Portland, Tuesday Morning.—Rather unfair of Spencer. Now he's got me safely on board, he's always trying to persuade me that Navy wants more money spent on it. More money! Refer him to Harcourt, the "inexorable Jorkins." Try to hide from Spencer. No good. He finds me behind a coil of rope on half-quarter-deck—is it half-quarter-deck? Not sure, and don't like to ask—and begins again. Seems he would like a few more millions for guns. Thought we had heaps of guns. Talks about a ship he calls The Hecckler. What a name! Reminds me of every political meeting I've ever attended. Why will Lords of Admiralty give such names? Spencer explains—seems it's Hecla, not Hecckler. Oh! All right. Fear Spencer begins to think me rather a land-lubber. Got me at an advantage here. Wait till I take him to Newmarket Heath!

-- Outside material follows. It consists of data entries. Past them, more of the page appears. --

Lemma deletes_filter arr :
  forall d,
    NoDup (values d) ->
    values (fold_left (fun u elem => delete elem u) arr d)
    = filter (fun x => negb (JsArray.includes arr x)) (values d).
Proof.
  induction arr as [|e arr IH]; intros d Hd; simpl.
  - symmetry. apply forallb_filter_id. now apply forallb_forall.
  - rewrite IH by (rewrite values_delete by assumption; now apply NoDup_filter).
    rewrite values_delete by assumption. rewrite filter_filter_and.
    apply filter_ext. intros x. now rewrite negb_orb.
Qed.

Lemma differences_filter others :
  forall d,
    NoDup (values d) ->
    values (fold_left
              (fun u arr => fold_left (fun u' elem => delete elem u') arr u)
              others d)
    = filter (fun x => negb (inSome others x)) (values d).
Proof.
  induction others as [|arr others IH]; intros d Hd; simpl.
  - symmetry. apply forallb_filter_id. now apply forallb_forall.
  - rewrite IH by (rewrite deletes_filter by assumption; now apply NoDup_filter).
    rewrite deletes_filter by assumption. rewrite filter_filter_and.
    apply filter_ext. intros x. now rewrite negb_orb.
Qed.

Lemma inAll_true arrs elem :
  inAll arrs elem = true <-> forall arr, In arr arrs -> In elem arr.
Proof.
  unfold inAll. rewrite forallb_forall. split; intros Hall arr Harr.
  - now apply JsArray.includes_In, Hall.
  - now apply JsArray.includes_In, Hall.
Qed.

Lemma inSome_true arrs elem :
  inSome arrs elem = true <-> exists arr, In arr arrs /\ In elem arr.
Proof.
  unfold inSome. rewrite existsb_exists.
  split; intros (arr & Harr & Helem); exists arr; split; try assumption;
    now apply JsArray.includes_In.
Qed.

Lemma inAll_false arrs elem :
  inAll arrs elem = false <-> exists arr, In arr arrs /\ ~ In elem arr.
Proof.
  unfold inAll. split.
  - intros Hnot. induction arrs as [|arr arrs IH]; [discriminate|].
    simpl in Hnot. apply andb_false_iff in Hnot. destruct Hnot as [Hnot|Hnot].
    + exists arr. split; [now left | now apply JsArray.includes_not_In].
    + destruct (IH Hnot) as (arr' & Harr' & Helem). exists arr'.
      split; [now right | assumption].
  - intros (arr & Harr & Helem).
    destruct (forallb _ arrs) eqn:Hall; [|reflexivity].
    rewrite forallb_forall in Hall. apply Hall, JsArray.includes_In in Harr.
    contradiction.
Qed.

Lemma getArrayDifference_filter first others :
  getArrayDifference (first :: others)
  = filter (fun x => negb (inSome others x)) (uniq first).
Proof.
  unfold getArrayDifference.
  rewrite differences_filter by apply from_NoDup.
  now rewrite from_values.
Qed.

Lemma getArrayDifference_In first others elem :
  In elem (getArrayDifference (first :: others)) <->
  In elem first /\ forall arr, In arr others -> ~ In elem arr.
Proof.
  rewrite getArrayDifference_filter, filter_In, uniq_In, negb_true_iff.
  split.
  - intros [Hin Hnone]. split; [assumption|]. intros arr Harr Helem.
    assert (Hsome : inSome others elem = true); [|congruence].
    apply inSome_true. now exists arr.
  - intros [Hin Hnone]. split; [assumption|].
    destruct (inSome others elem) eqn:Hsome; [|reflexivity].
    apply inSome_true in Hsome. destruct Hsome as (arr & Harr & Helem).
    now destruct (Hnone arr Harr).
Qed.

(** X1: [getArrayDifference(first, ...others)] returns the elements of
    [first] that occur in none of the other arrays, each once, in the order
    of their first occurrence in [first]; called with no array it returns
    the empty array. *)
Theorem getArrayDifference_correct (first : list string)
        (others : list (list string)) :
  getArrayDifference (first :: others)
  = filter (fun x => negb (inSome others x)) (uniq first) /\
  NoDup (getArrayDifference (first :: others)) /\
  (forall elem,
      In elem (getArrayDifference (first :: others)) <->
      In elem first /\ forall arr, In arr others -> ~ In elem arr) /\
  getArrayDifference [] = [].
Proof.
  split; [apply getArrayDifference_filter|].
  split; [rewrite getArrayDifference_filter; apply NoDup_filter, uniq_NoDup|].
  split; [apply getArrayDifference_In | reflexivity].
Qed.

Lemma getArrayIntersection_filter arrs :
  getArrayIntersection arrs = filter (inAll arrs) (uniq (JsArray.flat arrs)).
Proof.
  unfold getArrayIntersection.
  rewrite scans_filter by apply from_NoDup.
  rewrite !from_values. now rewrite (uniq_id _ (uniq_NoDup _)).
Qed.

(** X2: [getArrayIntersection] lists the common elements in the order of
    their first occurrence in the concatenation of its arguments. *)
Theorem getArrayIntersection_order (arrs : list (list string)) :
  getArrayIntersection arrs = filter (inAll arrs) (uniq (JsArray.flat arrs)) /\
  (forall arr, getArrayIntersection [arr] = uniq arr).
Proof.
  split; [apply getArrayIntersection_filter|].
  intros arr. rewrite getArrayIntersection_filter.
  unfold JsArray.flat. simpl. rewrite app_nil_r.
  apply forallb_filter_id, forallb_forall. intros x Hx. unfold inAll. simpl.
  rewrite andb_true_r. now apply JsArray.includes_In, uniq_In.
Qed.

Lemma sets_equal_iff (first arr : list string) :
  (if negb (Nat.eqb (size (from first)) (size (from arr))) then false
   else forallb (fun elem => has elem (from arr)) (values (from first)))
  = true <->
  forall x, In x first <-> In x arr.
Proof.
  unfold size.
  pose proof (from_NoDup first) as Hn1. pose proof (from_NoDup arr) as Hn2.
  split.
  - destruct (Nat.eqb_spec (List.length (values (from first)))
                           (List.length (values (from arr)))) as [Hlen|Hlen];
      simpl; [|discriminate].
    intros Hall. rewrite forallb_forall in Hall.
    assert (Hincl : incl (values (from first)) (values (from arr))).
    { intros x Hx. apply has_In. now apply Hall. }
    assert (Hback : incl (values (from arr)) (values (from first))).
    { apply NoDup_length_incl; [assumption | lia | assumption]. }
    intros x. rewrite <- (from_In first), <- (from_In arr).
    split; [apply Hincl | apply Hback].
  - intros Hsame.
    assert (Hincl : incl (values (from first)) (values (from arr))).
    { intros x. rewrite !from_In. apply Hsame. }
    assert (Hback : incl (values (from arr)) (values (from first))).
    { intros x. rewrite !from_In. apply Hsame. }
    pose proof (NoDup_incl_length Hn1 Hincl).
    pose proof (NoDup_incl_length Hn2 Hback).
    destruct (Nat.eqb_spec (List.length (values (from first)))
                           (List.length (values (from arr)))) as [Hlen|Hlen];
      simpl; [|lia].
    apply forallb_forall. intros x Hx. apply has_In. now apply Hincl.
Qed.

Off Plymouth.—Down in engine-room. Tell head stoker that House of Lords is an effete institution. Stoker winks. Can he be a Tory? Tell him it's a "gilded prison." Stoker seems surprised, and asks, "Why I don't chuck it up, then?" Curious—no repartee handy. And I am so good at them, generally. Must consult "Fridoline," traduit de l'Anglais de "Happy Thoughts," to see what would be a "repartee to a stoker." Bed. Spencer won't hear of it as bed; talks of "turning-in to his bunk." What an enthusiastic "First Lord" Spencer does make! Thinking of First Lord, wonder who'll be Last Lord? Go on wondering till dawn. What a noise swabbing the deck makes! Wish I were back at the Durdans!